On the intrinsic innervation of the epididymis of the camel (Camelus dromedarius).

The innervation of the camel epididymis was studied in 26 apparently healthy, sexually mature animals aged between 4 and 12 years. The material was collected during the different seasons of the year. Generally, five samples were taken from each epididymis. To demonstrate the general innervation pattern, immunohistochemical reactions to protein gene product-9.5, neurofilaments and neuron-specific enolase were used, in addition to acetylcholinesterase histochemistry. The nerve supply of the epididymis comes from two sources: (1) The majority of fibers come from the N. spermaticus inferior and accompany the deferent duct. (2) Another contribution stems from the N. spermaticus superior and enters the head region of the epididymis. From the exterior, the nerves penetrate the capsule of the organ to reach the interductular connective tissue. The terminal ramifications are observed directly within the wall of the duct and the wall of the epididymal arteries. The veins of the camel epididymis are not innervated. In the wall of the ductus epididymidis, the nerve fibers form plexuses at the subepithelial level and in the muscular coat. The amount of nerve fibers increases from the head to the tail, paralleling an increase in the intrinsic musculature. The intramural and interductular innervation of epididymal body and tail shows clear seasonal variations: More fibers and stronger reactions are observed during the winter season; the lowest density and the weakest reactions occur during the summer season. All epididymal nerves of the camel are unmyelinated. The majority of the intramural fibers and all in the arterial wall represent postjunctional sympathetic axons, but in the intramural plexuses of the duct a considerable number of cholinergic fibers are also present. Neuropeptide Y is the most frequent peptidergic transmitter and generally co-localized with dopamine-beta-hydroxylase in the sympathetic axons. Vasoactive intestinal polypeptide has a distribution similar to that of the cholinergic fibers. Calcitonin gene-related peptide-positive axons occur in moderate numbers, but never in the arterial innervation. Together with the relatively rare substance P-containing fibers, the calcitonin gene-related peptide-positive axons seem to represent the only sensory nerves in the camel epididymis.

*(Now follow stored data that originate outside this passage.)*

(** Every way one round can go: it reads some lines [used] and then either
    raises, or breaks out on the choice 6, or does what one command asks and
    goes on. *)
Lemma turn_outcomes (s : process) :
  let m' := after (print_lines menu) (mach s) in
  ∃ used rest ps',
    stdin s = used ++ rest
    ∧ ((∃ c, turn int_of_str strip lower class_attr s
             = (Crash c, mkProcess m' rest ps')
             ∧ (c = EOFError ∧ rest = [] ∨ c = ValueError
                ∨ c = Uncaught TypeError))
       ∨ (used = ["6"]
          ∧ turn int_of_str strip lower class_attr s
            = (Done false, mkProcess (after (print msg_exit) m') rest ps'))
       ∨ (∃ c, used ≠ []
               ∧ turn int_of_str strip lower class_attr s
                 = (Done true,
                    mkProcess (effect strip lower class_attr c m') rest ps'))).
Proof.
  intros m'. destruct s as [m ins ps]. subst m'. cbn [mach stdin].
  unfold turn, io_bind, lift, say, input, to_int, lift_outcome, io_ret.
  cbn [mach stdin prompts].
  destruct ins as [|choice ins].
  { exists [], [], (ps ++ [prompt_choice]). split; [done|]. left.
    exists EOFError. eauto. }
  cbn [mach stdin prompts].
  destruct (decide (choice = "1")) as [->|?].
  { destruct ins as [|t ins]; cbn [mach stdin prompts].
    { exists ["1"], [], ((ps ++ [prompt_choice]) ++ [prompt_title]).
      split; [done|]. left. exists EOFError. eauto. }
    destruct ins as [|a ins]; cbn [mach stdin prompts].
    { exists ["1"; t], [],
        (((ps ++ [prompt_choice]) ++ [prompt_title]) ++ [prompt_author]).
      split; [done|]. left. exists EOFError. eauto. }
    destruct ins as [|y ins]; cbn [mach stdin prompts].
    { exists ["1"; t; a], [],
        ((((ps ++ [prompt_choice]) ++ [prompt_title]) ++ [prompt_author])
         ++ [prompt_year]).
      split; [done|]. left. exists EOFError. eauto. }
    exists ["1"; t; a; y], ins,
      ((((ps ++ [prompt_choice]) ++ [prompt_title]) ++ [prompt_author])
       ++ [prompt_year]).
    split; [done|]. destruct (int_of_str y) as [num|].
    - right. right. by exists (CAdd t a num).
    - left. exists ValueError. eauto. }
  destruct (decide (choice = "2")) as [->|?].
  { destruct ins as [|y ins]; cbn [mach stdin prompts].
    { exists ["2"], [], ((ps ++ [prompt_choice]) ++ [prompt_delete]).
      split; [done|]. left. exists EOFError. eauto. }
    exists ["2"; y], ins, ((ps ++ [prompt_choice]) ++ [prompt_delete]).
    split; [done|]. destruct (int_of_str y) as [num|].
    - right. right. by exists (CDelete num).
    - left. exists ValueError. eauto. }
  destruct (decide (choice = "3")) as [->|?].
  { destruct ins as [|f ins]; cbn [mach stdin prompts].
    { exists ["3"], [], ((ps ++ [prompt_choice]) ++ [prompt_field]).
      split; [done|]. left. exists EOFError. eauto. }
    destruct ins as [|v ins]; cbn [mach stdin prompts].
    { exists ["3"; f], [],
        (((ps ++ [prompt_choice]) ++ [prompt_field]) ++ [prompt_value]).
      split; [done|]. left. exists EOFError. eauto. }
    exists ["3"; f; v], ins,
      (((ps ++ [prompt_choice]) ++ [prompt_field]) ++ [prompt_value]).
    split; [done|]. unfold search_books. case_decide.
    - left. exists (Uncaught TypeError). eauto.
    - right. right. exists (CSearch f v). split; [done|].
      cbn [effect]. unfold after at 2. by destruct (search_body _ _ _ _). }
  destruct (decide (choice = "4")) as [->|?].
  { exists ["4"], ins, (ps ++ [prompt_choice]). split; [done|].
    right. right. by exists CDisplay. }
  destruct (decide (choice = "5")) as [->|?].
  { destruct ins as [|y ins]; cbn [mach stdin prompts].
    { exists ["5"], [], ((ps ++ [prompt_choice]) ++ [prompt_update]).
      split; [done|]. left. exists EOFError. eauto. }
    destruct (int_of_str y) as [num|] eqn:Hy.
    2:{ exists ["5"; y], ins, ((ps ++ [prompt_choice]) ++ [prompt_update]).
        split; [done|]. left. exists ValueError. eauto. }
    destruct ins as [|st ins]; cbn [mach stdin prompts].
    { exists ["5"; y], [],
        (((ps ++ [prompt_choice]) ++ [prompt_update]) ++ [prompt_status]).
      split; [done|]. left. exists EOFError. eauto. }
    exists ["5"; y; st], ins,
      (((ps ++ [prompt_choice]) ++ [prompt_update]) ++ [prompt_status]).
    split; [done|]. right. right. by exists (CUpdate num st). }
  destruct (decide (choice = "6")) as [->|?].
  { exists ["6"], ins, (ps ++ [prompt_choice]). split; [done|].
    right. left. done. }
  exists [choice], ins, (ps ++ [prompt_choice]). split; [done|].
  right. right. by exists (COther choice).
Qed.
(** * Afinar-voz: the pitch pipeline of [app.js]

    A shallow embedding of the numeric core of [app.js] (a browser tuner):
    the autocorrelation pitch estimator [detectPitchAutoCorr], the
    exponential smoothing done by [loop], and the note arithmetic
    ([freqToMidi], [midiToFreq], [midiToNoteName], [centsOff]).

    A JavaScript number is a binary64 float, and the embedding uses
    Rocq's primitive floats ([PrimFloat]) wherever the code's arithmetic
    is fixed bit for bit:

    - the estimator, the smoother and the needle use only [+ - * /],
      [Math.sqrt], [Math.min], [Math.max] and comparisons; their
      embedding is exact, with the [Float32Array] stores rounded to
      binary32;
    - the note arithmetic goes through [Math.log2] and [Math.pow], which
      ECMAScript fixes at the special arguments only and otherwise
      leaves implementation-approximated. Module [NoteMathDouble] embeds
      it over the doubles as far as the standard goes; module
      [NoteEngine] embeds it over the doubles for any engine, the
      engine's two functions being a parameter of the code, and what is
      proved of it asks of the engine an accuracy at the arguments the
      code passes.

    What the doubles of a computation are worth as real numbers is
    derived from the standard library's specification of the primitive
    operations ([SpecFloat]): modules [RealValue] and those named after
    the operations.

    The page around the numbers is embedded as the code has it: the
    piano and the list of microphones as lists of elements, the history
    graph as the list of drawing commands, and the script's variables
    with the calls it makes on the Web Audio API as a state that each
    handler takes to the next (module [Controls]).

    The definitions come first, one module per part of [app.js]; the
    facts follow, in modules named after them. *)

From Stdlib Require Import String Ascii.
From Stdlib Require Import ZArith List Bool Lia DecimalString.
From Stdlib Require Import Reals Lra.
From Stdlib Require Import Floats.
From Stdlib Require Uint63 DecimalZ DecimalPos.
Import ListNotations.

Set Warnings "-inexact-float".

(** ** JavaScript numbers as binary64 floats *)

Module JSFloat.

Open Scope float_scope.

(** [ToBoolean] of a number: [+0], [-0] and [NaN] are falsy. *)
Definition falsy (x : float) : bool := PrimFloat.is_zero x || PrimFloat.is_nan x.

Definition truthy (x : float) : bool := negb (falsy x).

(** The value a [Float32Array] keeps when [x] is stored into it: [x]
    rounded to the nearest binary32 (ties to even), overflowing to an
    infinity. *)
Definition fround (x : float) : float :=
  match Prim2SF x with
  | S754_finite s m e => SF2Prim (binary_round 24 128 s m e)
  | _ => x
  end.

(** An array length or index as a number. *)
Definition of_Z (z : Z) : float :=
  if (z <? 0)%Z then - of_uint63 (Uint63.of_Z (- z)) else of_uint63 (Uint63.of_Z z).

(** Reading [a[i]]: [None] stands for [undefined] (index out of range). *)
Definition get (a : list float) (i : Z) : option float :=
  if (i <? 0)%Z then None else nth_error a (Z.to_nat i).

(** [ToNumber]: [undefined] becomes [NaN] in arithmetic and comparisons. *)
Definition num (v : option float) : float :=
  match v with Some x => x | None => nan end.

(** [v || dflt] for a number-or-undefined [v]. *)
Definition or_else (v : option float) (dflt : float) : float :=
  match v with
  | Some x => if truthy x then x else dflt
  | None => dflt
  end.

(** Classes of [spec_float] values, as booleans. *)
Definition sf_pos (x : spec_float) : bool :=
  match x with
  | S754_finite false _ _ | S754_infinity false => true
  | _ => false
  end.

Definition sf_nonneg (x : spec_float) : bool :=
  match x with
  | S754_finite false _ _ | S754_infinity false | S754_zero false => true
  | _ => false
  end.

Definition sf_zero (x : spec_float) : bool :=
  match x with S754_zero _ => true | _ => false end.

Definition sf_nan_or_inf (x : spec_float) : bool :=
  match x with S754_nan | S754_infinity _ => true | _ => false end.

Definition sf_nan_or_zero (x : spec_float) : bool :=
  match x with S754_nan | S754_zero _ => true | _ => false end.

Definition sf_nonpos (x : spec_float) : bool :=
  match x with
  | S754_zero _ | S754_finite true _ _ | S754_infinity true => true
  | _ => false
  end.

Definition sf_nonpos_or_nan (x : spec_float) : bool :=
  match x with S754_nan => true | _ => sf_nonpos x end.

(** A number of sign [s] that is not zero, any finite exponent being at
    least [emin]; and a number of sign [s], zero or not. *)
Definition signed_nonzero (emin : Z) (s : bool) (x : spec_float) : Prop :=
  match x with
  | S754_finite s' _ e => s' = s /\ (emin <= e)%Z
  | S754_infinity s' => s' = s
  | _ => False
  end.

Definition signed (s : bool) (x : spec_float) : Prop :=
  match x with
  | S754_finite s' _ _ | S754_infinity s' | S754_zero s' => s' = s
  | S754_nan => False
  end.

End JSFloat.

(** ** The pitch estimator, [detectPitchAutoCorr] *)

Module Estimator.

Import JSFloat.
Open Scope float_scope.

Definition MIN_RMS : float := 0.01.
Definition MIN_FREQUENCY : float := 80.
Definition MAX_FREQUENCY : float := 1500.

(** [for (i ...) rms += buf[i] * buf[i]] *)
Definition sum_squares (buf : list float) : float :=
  fold_left (fun acc x => acc + x * x) buf 0.

(** [rms = Math.sqrt(rms / buf.length)] *)
Definition rms (buf : list float) : float :=
  PrimFloat.sqrt (sum_squares buf / of_Z (Z.of_nat (length buf))).

(** The inner loop at one lag: [sum += buf[i] * buf[i + lag]] for
    [i < size - lag]; [c[lag] = sum] stores into a [Float32Array]. *)
Definition lag_sum (buf : list float) (lag : nat) : float :=
  fold_left (fun acc p => acc + fst p * snd p) (combine buf (skipn lag buf)) 0.

Definition autocorr (buf : list float) : list float :=
  map (fun lag => fround (lag_sum buf lag)) (seq 0 (length buf)).

(** [while (d < size - 1 && c[d] > c[d + 1]) d++], entered with [d]
    pointing at the head of [c]. *)
Fixpoint skip_descent (c : list float) (d : Z) : Z :=
  match c with
  | x :: (y :: _) as rest => if y <? x then skip_descent rest (d + 1)%Z else d
  | _ => d
  end.

(** One pass of [if (c[i] > max) { max = c[i]; maxPos = i; }]. *)
Definition max_step (c : list float) (st : float * Z) (i : Z) : float * Z :=
  let ci := num (get c i) in
  if fst st <? ci then (ci, i) else st.

(** [for (let i = d; i < size; i++) ...] from [max = -1, maxPos = -1]. *)
Definition find_max (c : list float) (d : Z) : float * Z :=
  fold_left (max_step c)
    (map Z.of_nat (seq (Z.to_nat d) (length c - Z.to_nat d)))
    (-1, (-1)%Z).

(** [if (freq < MIN_FREQUENCY || freq > MAX_FREQUENCY) return null;
    return freq;] *)
Definition range_test (freq : float) : option float :=
  if (freq <? MIN_FREQUENCY) || (MAX_FREQUENCY <? freq) then None
  else Some freq.
Lemma sample_oid : Fixture.sample !! "_id" = Some (VOid Fixture.sample_id).
Proof. unfold Fixture.sample. by map_lookup. Qed.

Lemma parses_to_itself (s : string) :
  Fixture.hex_new s = Some s → @ObjectId_new Fixture.bson s = @Some (@ObjectId Fixture.bson) s.
Proof. done. Qed.

Lemma lookup_widget : lookup_product Fixture.shop Fixture.widget_id = Some Fixture.widget.
Proof.
  unfold lookup_product. rewrite shop_products.
  rewrite (parses_to_itself Fixture.widget_id) by (vm_compute; reflexivity).
  apply find_one_id_hit, widget_oid.
Qed.

Lemma lookup_gadget : lookup_product Fixture.shop Fixture.gadget_id = Some Fixture.gadget.
Proof.
  unfold lookup_product. rewrite shop_products.
  rewrite (parses_to_itself Fixture.gadget_id) by (vm_compute; reflexivity).
  cbn [mbind option_bind].
  rewrite (find_one_id_miss _ _ _ _ widget_oid) by discriminate.
  apply find_one_id_hit, gadget_oid.
Qed.

Lemma lookup_sample : lookup_product Fixture.shop Fixture.sample_id = Some Fixture.sample.
Proof.
  unfold lookup_product. rewrite shop_products.
  rewrite (parses_to_itself Fixture.sample_id) by (vm_compute; reflexivity).
  cbn [mbind option_bind].
  rewrite (find_one_id_miss _ _ _ _ widget_oid) by discriminate.
  rewrite (find_one_id_miss _ _ _ _ gadget_oid) by discriminate.
  apply find_one_id_hit, sample_oid.
Qed.

Lemma find_absent :
  find_one (collection Fixture.shop "product")
    {["_id" := Equals (VOid Fixture.absent_id)]} = None.
Proof.
  rewrite shop_products.
  rewrite (find_one_id_miss _ _ _ _ widget_oid) by discriminate.
  rewrite (find_one_id_miss _ _ _ _ gadget_oid) by discriminate.
  by rewrite (find_one_id_miss _ _ _ _ sample_oid) by discriminate.
Qed.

Immunohistochemical investigations of the autonomous nerve distribution in the testis of the camel (Camelus dromedarius).

The distribution of autonomous nerves in the testis of the camel was studied by immunohistochemical methods. A total of 26 testes was collected during the different seasons of the year. As pan-neuronal markers, antibodies to protein gene product 9.5 and to neurofilaments are superior to antibodies against neuron-specific enolase and acetylcholinesterase histochemistry for the description of the nerves in the camel testis. Testicular nerves reach the camel testis by three access-routes as (1) funicular contribution, (2) mesorchial contribution and (3) as caudal contribution. The main target for testicular nerves is the arterial vascular tree of the organ, whereas all veins of testis and pampiniform plexus are devoid of any innervation in the camel. In the wall of the arteries, the nerves form a plexus at the media-adventitia border. The density of the arterial plexuses increases along the vascular tree: smaller septal and mediastinal arteries are better innervated than albugineal arteries and the latter better than the A. testicularis. The nerves in the septula testis, in the mediastinum and between the Leydig cells show clear seasonal changes, being particularly abundant in autumn and particularly scarce in spring. The nerves that reach the camel testis are unmyelinated and represent in the vast majority postjunctional sympathetic neurons. Cholinergic fibers are absent in the camel testis. Neuropeptide Y is the dominating peptidergic transmitter in the testicular nerves and colocalized with noradrenaline in the same axons. Vasoactive intestinal polypeptide-containing fibers reach the camel testis exclusively as parts of the caudal nervous contribution via the ligamentous bridge between testis and epididymal tail and are restricted to the caudal pole of the testis. Calcitonin gene-related peptide-positive axons are not frequent in the camel testis; nevertheless, they seem to be the most important sensory pathway of this organ.